(Beginning of Data to examine)

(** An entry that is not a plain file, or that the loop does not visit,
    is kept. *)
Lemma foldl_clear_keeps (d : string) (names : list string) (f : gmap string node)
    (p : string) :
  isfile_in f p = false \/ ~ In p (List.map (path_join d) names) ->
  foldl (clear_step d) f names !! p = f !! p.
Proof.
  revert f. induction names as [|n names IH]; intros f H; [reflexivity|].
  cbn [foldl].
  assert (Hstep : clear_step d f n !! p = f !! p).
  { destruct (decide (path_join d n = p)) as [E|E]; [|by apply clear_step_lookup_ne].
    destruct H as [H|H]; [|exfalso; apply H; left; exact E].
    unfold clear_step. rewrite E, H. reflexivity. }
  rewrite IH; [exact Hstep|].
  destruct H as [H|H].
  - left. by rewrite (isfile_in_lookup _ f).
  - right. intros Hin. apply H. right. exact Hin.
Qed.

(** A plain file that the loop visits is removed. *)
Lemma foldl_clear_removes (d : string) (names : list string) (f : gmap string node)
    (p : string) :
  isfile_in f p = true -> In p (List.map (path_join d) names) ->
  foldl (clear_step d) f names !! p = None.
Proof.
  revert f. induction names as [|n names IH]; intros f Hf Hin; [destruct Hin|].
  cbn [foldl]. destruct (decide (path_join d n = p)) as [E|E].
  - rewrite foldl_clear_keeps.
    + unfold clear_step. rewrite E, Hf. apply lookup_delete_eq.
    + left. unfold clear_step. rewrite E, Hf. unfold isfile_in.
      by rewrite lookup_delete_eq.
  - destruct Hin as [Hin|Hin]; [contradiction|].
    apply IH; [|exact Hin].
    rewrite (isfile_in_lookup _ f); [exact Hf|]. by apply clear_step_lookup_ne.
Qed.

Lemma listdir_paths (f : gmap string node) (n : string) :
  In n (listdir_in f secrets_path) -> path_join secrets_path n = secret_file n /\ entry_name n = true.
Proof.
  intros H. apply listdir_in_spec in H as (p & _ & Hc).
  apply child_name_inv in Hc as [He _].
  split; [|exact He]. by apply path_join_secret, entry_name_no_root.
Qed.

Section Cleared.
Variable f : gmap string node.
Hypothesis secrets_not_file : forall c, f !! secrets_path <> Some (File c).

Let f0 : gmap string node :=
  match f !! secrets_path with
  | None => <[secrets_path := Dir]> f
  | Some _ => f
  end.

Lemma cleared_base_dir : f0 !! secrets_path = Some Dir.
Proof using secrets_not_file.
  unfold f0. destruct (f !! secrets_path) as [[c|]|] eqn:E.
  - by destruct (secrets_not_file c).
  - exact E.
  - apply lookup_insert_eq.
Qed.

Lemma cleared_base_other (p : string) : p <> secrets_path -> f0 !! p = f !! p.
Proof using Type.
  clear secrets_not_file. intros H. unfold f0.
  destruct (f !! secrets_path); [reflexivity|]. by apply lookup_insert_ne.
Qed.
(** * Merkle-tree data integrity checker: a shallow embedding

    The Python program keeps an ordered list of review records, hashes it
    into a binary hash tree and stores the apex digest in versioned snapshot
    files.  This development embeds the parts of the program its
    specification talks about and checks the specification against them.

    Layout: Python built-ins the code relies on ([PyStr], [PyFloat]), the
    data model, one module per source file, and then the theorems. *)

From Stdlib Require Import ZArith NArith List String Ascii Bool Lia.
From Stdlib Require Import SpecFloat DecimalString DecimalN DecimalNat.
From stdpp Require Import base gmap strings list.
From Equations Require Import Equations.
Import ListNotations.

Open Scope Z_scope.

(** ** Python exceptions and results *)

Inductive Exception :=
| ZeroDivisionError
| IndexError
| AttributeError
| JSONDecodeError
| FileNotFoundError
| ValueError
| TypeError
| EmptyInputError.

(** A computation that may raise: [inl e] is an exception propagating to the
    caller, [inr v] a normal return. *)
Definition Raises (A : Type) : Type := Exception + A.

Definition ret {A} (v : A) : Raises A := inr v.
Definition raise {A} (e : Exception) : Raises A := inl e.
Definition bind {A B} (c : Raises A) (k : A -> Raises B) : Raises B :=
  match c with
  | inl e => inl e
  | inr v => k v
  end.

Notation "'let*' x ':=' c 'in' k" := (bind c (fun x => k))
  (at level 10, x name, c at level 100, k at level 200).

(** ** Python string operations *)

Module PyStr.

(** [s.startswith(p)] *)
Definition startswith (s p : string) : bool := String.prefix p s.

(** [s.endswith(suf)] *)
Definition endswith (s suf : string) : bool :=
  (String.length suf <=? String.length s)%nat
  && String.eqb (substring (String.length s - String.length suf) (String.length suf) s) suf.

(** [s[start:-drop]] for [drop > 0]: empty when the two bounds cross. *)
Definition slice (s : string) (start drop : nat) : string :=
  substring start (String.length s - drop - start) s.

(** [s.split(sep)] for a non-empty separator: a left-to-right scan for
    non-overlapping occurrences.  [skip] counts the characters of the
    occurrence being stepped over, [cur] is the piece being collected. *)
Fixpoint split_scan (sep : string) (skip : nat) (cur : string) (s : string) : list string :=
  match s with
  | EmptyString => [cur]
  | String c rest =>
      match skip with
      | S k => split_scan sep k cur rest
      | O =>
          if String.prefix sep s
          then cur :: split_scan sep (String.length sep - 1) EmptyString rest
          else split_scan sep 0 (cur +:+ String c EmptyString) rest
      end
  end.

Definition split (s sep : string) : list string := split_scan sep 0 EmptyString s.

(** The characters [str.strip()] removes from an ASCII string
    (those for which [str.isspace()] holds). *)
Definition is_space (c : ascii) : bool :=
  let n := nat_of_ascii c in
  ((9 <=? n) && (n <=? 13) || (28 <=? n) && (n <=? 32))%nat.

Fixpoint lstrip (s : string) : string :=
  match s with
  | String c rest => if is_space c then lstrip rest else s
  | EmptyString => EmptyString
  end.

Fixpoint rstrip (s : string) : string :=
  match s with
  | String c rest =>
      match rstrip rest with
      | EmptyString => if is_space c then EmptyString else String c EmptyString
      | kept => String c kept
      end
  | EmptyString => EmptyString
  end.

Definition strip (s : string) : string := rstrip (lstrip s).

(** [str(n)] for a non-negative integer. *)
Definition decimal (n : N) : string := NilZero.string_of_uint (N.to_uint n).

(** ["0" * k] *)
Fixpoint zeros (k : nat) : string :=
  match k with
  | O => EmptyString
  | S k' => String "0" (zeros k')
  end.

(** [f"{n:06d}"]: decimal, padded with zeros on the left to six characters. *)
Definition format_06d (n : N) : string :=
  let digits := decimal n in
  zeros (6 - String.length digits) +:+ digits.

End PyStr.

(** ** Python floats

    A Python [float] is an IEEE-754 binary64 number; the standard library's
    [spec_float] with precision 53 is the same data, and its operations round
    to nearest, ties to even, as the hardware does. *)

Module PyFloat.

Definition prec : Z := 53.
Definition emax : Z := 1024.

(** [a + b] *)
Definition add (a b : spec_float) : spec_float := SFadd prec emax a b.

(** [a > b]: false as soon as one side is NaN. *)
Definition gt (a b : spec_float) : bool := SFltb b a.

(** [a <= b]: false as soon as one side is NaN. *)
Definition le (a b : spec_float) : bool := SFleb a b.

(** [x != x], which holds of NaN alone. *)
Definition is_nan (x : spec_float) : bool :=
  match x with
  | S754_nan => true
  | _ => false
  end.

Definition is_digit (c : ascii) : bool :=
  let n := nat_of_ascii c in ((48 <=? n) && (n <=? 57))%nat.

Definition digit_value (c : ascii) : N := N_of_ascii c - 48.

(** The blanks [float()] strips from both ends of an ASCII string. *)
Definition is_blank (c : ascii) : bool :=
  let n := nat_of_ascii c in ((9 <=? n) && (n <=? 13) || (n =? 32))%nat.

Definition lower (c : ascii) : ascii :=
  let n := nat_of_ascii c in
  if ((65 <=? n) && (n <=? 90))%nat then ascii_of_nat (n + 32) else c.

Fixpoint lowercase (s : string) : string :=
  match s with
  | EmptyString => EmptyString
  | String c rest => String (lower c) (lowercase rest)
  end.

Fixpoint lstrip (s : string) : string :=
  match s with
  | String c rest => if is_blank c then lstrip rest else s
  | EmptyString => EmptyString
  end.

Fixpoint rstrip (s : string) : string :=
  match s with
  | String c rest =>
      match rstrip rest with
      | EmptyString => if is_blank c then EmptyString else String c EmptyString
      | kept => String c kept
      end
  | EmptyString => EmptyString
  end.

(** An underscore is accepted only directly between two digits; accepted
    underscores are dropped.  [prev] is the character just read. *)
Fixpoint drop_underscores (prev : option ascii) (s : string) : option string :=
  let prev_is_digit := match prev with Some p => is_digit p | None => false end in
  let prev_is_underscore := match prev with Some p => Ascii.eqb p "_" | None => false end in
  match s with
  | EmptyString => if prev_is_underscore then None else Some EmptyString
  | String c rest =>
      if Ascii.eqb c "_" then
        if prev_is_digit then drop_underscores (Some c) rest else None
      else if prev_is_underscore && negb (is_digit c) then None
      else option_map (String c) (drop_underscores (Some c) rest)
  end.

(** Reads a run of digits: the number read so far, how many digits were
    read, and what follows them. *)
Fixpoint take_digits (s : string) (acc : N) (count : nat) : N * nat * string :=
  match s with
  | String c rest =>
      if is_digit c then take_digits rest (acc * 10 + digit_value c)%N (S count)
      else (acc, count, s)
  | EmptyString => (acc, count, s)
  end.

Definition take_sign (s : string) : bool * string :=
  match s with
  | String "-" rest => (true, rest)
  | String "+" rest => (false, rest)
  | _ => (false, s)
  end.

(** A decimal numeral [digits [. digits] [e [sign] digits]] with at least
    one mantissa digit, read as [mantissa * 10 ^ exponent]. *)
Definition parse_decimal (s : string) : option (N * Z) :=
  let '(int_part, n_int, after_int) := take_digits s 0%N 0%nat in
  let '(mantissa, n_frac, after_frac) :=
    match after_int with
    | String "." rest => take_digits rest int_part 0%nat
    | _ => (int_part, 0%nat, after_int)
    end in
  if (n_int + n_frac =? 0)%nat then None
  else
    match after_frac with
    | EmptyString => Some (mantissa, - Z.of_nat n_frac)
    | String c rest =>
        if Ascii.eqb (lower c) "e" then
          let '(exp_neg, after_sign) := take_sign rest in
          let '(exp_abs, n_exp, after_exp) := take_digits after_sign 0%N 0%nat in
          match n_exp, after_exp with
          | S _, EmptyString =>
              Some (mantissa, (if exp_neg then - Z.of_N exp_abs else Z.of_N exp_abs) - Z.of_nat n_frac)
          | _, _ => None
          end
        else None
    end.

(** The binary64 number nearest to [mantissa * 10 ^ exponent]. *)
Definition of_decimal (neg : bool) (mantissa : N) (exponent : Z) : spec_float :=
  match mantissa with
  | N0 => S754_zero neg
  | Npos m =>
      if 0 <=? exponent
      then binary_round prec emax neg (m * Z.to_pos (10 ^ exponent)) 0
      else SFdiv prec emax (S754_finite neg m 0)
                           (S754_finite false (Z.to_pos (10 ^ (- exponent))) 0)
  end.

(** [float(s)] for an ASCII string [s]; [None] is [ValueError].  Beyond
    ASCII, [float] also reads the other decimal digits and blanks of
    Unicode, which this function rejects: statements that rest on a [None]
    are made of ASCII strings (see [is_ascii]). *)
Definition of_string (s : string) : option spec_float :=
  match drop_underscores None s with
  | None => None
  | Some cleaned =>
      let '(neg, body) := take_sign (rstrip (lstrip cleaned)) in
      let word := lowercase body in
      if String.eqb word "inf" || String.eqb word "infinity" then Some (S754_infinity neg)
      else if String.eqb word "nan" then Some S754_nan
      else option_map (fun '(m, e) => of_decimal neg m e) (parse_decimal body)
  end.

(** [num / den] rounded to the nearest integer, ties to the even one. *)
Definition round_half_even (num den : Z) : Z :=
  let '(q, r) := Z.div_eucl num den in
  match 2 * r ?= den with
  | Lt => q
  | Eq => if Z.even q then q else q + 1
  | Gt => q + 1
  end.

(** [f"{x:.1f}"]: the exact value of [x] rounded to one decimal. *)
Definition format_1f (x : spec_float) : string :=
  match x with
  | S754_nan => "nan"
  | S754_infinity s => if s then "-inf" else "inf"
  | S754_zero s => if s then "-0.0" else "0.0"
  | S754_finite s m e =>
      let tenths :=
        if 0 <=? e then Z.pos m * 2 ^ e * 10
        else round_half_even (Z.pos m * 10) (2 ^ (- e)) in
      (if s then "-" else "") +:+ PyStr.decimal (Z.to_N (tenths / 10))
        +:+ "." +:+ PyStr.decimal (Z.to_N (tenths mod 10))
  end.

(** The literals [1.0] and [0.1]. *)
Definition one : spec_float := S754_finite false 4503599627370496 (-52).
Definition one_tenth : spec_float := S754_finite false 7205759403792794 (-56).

(End of Data to examine)
(Beginning of Data to examine)

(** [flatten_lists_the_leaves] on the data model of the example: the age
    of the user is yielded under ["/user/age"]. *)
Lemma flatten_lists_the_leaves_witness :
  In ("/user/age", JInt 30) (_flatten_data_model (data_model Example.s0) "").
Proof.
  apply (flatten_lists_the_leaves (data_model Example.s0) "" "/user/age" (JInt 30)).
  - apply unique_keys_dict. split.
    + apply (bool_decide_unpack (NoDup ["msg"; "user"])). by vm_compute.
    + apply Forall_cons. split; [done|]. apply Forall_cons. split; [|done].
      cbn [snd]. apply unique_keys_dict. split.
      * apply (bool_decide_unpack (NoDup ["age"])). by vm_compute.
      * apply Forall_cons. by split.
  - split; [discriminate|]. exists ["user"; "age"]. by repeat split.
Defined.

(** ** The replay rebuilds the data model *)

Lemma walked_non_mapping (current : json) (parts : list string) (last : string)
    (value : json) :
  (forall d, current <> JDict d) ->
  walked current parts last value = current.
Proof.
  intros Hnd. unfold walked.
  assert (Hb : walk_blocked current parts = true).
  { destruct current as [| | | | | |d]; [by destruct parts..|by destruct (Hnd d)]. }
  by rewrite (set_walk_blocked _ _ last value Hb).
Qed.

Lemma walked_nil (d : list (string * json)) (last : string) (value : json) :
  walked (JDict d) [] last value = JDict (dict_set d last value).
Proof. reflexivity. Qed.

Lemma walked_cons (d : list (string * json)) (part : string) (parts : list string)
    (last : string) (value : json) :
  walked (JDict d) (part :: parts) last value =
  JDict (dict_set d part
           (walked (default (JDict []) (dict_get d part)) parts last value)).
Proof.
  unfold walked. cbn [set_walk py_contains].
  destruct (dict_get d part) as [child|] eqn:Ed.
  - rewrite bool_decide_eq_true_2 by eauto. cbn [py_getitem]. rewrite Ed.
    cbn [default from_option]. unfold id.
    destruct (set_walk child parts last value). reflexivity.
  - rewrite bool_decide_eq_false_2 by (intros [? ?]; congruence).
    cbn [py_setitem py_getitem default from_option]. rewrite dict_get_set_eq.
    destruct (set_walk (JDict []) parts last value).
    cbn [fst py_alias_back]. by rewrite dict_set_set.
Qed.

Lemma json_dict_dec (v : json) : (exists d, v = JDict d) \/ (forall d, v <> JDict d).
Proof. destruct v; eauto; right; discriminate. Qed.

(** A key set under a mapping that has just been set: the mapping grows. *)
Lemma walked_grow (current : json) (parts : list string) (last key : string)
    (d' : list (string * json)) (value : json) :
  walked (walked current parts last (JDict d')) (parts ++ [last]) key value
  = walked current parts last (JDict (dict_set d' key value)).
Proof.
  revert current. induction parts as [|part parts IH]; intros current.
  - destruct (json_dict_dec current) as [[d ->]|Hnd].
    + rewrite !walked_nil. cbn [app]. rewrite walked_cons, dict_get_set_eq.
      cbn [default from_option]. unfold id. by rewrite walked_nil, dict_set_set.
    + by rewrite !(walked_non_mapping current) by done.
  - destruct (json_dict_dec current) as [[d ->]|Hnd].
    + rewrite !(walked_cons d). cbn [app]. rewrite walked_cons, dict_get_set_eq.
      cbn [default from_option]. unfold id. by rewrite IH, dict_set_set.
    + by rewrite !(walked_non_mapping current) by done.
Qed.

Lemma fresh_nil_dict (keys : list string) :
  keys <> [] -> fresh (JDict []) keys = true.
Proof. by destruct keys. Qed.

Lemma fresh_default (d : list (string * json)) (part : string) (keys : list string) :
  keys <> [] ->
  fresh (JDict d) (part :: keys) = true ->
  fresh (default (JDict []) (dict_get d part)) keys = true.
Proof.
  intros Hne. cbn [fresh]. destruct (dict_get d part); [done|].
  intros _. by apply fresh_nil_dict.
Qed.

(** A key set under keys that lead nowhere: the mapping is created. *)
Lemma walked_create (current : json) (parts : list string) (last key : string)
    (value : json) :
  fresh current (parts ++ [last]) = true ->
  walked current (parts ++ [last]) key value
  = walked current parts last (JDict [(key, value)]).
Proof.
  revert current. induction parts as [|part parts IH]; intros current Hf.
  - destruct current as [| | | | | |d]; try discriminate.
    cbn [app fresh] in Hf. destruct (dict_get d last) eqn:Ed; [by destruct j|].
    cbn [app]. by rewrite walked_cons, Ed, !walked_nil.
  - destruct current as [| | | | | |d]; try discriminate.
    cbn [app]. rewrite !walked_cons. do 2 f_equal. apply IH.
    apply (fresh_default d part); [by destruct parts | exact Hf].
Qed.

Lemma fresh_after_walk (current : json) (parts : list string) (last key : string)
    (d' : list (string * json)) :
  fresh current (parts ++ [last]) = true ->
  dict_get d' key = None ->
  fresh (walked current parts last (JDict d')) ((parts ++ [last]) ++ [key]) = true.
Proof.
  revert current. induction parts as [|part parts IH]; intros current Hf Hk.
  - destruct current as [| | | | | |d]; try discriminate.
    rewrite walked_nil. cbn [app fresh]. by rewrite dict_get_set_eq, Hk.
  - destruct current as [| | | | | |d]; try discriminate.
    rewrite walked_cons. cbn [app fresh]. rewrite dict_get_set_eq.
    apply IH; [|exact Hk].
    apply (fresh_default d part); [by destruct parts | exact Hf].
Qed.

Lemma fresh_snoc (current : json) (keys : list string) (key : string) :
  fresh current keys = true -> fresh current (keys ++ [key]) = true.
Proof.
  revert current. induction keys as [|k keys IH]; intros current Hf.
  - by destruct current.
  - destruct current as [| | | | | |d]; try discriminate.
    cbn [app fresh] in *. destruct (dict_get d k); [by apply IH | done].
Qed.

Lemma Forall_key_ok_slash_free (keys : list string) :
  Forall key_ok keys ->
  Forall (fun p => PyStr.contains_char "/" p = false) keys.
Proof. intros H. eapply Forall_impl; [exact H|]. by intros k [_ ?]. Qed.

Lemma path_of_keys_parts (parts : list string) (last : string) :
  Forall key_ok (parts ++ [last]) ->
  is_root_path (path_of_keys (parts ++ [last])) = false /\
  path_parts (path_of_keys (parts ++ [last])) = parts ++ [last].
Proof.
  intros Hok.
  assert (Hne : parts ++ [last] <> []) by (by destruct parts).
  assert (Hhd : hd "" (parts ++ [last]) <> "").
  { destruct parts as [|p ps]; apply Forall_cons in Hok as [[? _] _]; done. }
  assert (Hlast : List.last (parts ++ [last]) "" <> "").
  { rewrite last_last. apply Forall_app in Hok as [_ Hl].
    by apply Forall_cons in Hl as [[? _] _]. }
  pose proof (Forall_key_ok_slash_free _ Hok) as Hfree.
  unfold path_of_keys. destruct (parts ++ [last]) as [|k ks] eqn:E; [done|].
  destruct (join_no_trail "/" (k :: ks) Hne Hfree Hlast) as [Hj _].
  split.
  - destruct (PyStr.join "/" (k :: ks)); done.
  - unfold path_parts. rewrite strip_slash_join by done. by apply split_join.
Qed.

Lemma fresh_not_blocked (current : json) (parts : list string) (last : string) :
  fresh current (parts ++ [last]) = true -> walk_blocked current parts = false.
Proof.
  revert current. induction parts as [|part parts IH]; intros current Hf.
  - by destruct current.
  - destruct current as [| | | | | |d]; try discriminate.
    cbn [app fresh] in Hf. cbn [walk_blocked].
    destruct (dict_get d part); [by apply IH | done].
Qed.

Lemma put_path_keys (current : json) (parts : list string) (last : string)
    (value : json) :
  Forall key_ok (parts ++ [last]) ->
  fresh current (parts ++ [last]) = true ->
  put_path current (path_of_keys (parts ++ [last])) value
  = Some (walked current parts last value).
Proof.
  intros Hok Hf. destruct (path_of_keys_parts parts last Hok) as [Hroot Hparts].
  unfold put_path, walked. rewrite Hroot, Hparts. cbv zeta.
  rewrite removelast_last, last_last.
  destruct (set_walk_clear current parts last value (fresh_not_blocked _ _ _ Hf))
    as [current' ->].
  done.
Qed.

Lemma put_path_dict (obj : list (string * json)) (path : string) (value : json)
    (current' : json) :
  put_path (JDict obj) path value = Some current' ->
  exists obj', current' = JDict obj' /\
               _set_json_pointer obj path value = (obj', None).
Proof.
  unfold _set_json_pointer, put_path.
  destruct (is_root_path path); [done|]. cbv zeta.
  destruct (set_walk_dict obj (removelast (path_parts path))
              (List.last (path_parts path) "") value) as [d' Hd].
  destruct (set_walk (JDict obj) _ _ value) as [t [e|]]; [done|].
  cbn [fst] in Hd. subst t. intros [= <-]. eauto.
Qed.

(End of Data to examine)

[Exercise requirements] In the listing above, find the line with "is kept. *)" and the line with "- rewrite foldl_clear_keeps."; output exactly those lines and all lines between them.

[Worked solution]
    is kept. *)
Lemma foldl_clear_keeps (d : string) (names : list string) (f : gmap string node)
    (p : string) :
  isfile_in f p = false \/ ~ In p (List.map (path_join d) names) ->
  foldl (clear_step d) f names !! p = f !! p.
Proof.
  revert f. induction names as [|n names IH]; intros f H; [reflexivity|].
  cbn [foldl].
  assert (Hstep : clear_step d f n !! p = f !! p).
  { destruct (decide (path_join d n = p)) as [E|E]; [|by apply clear_step_lookup_ne].
    destruct H as [H|H]; [|exfalso; apply H; left; exact E].
    unfold clear_step. rewrite E, H. reflexivity. }
  rewrite IH; [exact Hstep|].
  destruct H as [H|H].
  - left. by rewrite (isfile_in_lookup _ f).
  - right. intros Hin. apply H. right. exact Hin.
Qed.

(** A plain file that the loop visits is removed. *)
Lemma foldl_clear_removes (d : string) (names : list string) (f : gmap string node)
    (p : string) :
  isfile_in f p = true -> In p (List.map (path_join d) names) ->
  foldl (clear_step d) f names !! p = None.
Proof.
  revert f. induction names as [|n names IH]; intros f Hf Hin; [destruct Hin|].
  cbn [foldl]. destruct (decide (path_join d n = p)) as [E|E].
  - rewrite foldl_clear_keeps.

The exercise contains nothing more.